··· Data to use

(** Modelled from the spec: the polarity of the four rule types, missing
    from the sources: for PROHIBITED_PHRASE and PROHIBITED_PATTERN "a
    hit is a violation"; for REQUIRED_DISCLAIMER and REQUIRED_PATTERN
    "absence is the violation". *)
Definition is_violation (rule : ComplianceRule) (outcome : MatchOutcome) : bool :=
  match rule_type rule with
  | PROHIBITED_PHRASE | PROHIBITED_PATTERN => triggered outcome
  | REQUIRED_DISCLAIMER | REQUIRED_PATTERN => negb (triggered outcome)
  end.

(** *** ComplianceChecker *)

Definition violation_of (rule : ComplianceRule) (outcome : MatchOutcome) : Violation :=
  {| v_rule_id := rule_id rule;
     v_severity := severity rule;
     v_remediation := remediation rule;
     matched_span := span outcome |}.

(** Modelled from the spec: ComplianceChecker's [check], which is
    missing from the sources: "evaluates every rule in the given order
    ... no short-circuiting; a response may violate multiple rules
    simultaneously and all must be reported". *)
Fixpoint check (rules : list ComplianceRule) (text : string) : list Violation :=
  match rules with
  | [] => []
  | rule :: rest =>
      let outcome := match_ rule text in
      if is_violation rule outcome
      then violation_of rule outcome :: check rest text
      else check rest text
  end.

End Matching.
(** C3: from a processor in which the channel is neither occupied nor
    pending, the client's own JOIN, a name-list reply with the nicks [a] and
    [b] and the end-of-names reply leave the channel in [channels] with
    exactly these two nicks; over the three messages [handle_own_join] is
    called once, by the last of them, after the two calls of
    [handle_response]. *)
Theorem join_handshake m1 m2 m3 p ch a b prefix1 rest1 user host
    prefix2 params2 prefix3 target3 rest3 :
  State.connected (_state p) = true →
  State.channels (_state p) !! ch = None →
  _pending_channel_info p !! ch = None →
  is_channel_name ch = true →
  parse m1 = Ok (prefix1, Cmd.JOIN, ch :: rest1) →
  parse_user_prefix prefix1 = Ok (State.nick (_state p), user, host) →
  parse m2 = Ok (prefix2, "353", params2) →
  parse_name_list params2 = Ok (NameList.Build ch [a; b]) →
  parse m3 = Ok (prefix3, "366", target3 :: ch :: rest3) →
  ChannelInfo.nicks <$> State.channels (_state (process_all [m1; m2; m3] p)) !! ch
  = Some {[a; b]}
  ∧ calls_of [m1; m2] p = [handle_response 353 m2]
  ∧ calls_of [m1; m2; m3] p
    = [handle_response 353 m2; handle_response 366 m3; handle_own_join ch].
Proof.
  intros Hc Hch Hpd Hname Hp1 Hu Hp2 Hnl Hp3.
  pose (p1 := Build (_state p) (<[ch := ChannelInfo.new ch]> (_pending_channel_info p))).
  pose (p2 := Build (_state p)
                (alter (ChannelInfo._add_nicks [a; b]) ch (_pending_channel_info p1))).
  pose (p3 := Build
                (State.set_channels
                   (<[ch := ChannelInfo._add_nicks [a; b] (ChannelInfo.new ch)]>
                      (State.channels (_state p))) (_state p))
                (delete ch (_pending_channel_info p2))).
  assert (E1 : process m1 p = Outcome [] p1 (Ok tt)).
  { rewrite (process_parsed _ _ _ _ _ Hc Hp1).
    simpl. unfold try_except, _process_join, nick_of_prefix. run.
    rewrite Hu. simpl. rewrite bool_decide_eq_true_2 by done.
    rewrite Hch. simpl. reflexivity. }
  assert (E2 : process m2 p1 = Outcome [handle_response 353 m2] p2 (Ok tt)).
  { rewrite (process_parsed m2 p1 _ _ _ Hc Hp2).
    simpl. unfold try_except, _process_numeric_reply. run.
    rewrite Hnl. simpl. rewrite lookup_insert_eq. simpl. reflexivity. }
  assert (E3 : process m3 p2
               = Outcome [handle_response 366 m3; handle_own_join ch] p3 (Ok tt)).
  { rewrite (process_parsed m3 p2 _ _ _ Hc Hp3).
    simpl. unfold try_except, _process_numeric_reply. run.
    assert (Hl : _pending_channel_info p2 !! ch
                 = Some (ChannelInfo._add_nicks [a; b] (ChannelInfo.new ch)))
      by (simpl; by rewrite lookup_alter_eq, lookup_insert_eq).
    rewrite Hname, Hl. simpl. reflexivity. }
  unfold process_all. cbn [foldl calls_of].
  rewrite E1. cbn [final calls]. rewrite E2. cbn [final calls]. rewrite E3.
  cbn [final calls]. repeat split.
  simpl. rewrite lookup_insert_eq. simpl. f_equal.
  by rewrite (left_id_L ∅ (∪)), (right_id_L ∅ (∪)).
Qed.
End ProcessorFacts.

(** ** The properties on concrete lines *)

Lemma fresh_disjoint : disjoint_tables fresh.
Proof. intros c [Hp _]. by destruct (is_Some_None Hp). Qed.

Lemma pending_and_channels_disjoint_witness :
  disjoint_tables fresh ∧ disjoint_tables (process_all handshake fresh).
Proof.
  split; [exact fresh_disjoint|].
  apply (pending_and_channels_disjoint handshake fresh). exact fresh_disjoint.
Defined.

······

**Task to complete**: If a line in the material contains the word "host", copy that line.

**Answer section**:
Theorem join_handshake m1 m2 m3 p ch a b prefix1 rest1 user host
  parse_user_prefix prefix1 = Ok (State.nick (_state p), user, host) →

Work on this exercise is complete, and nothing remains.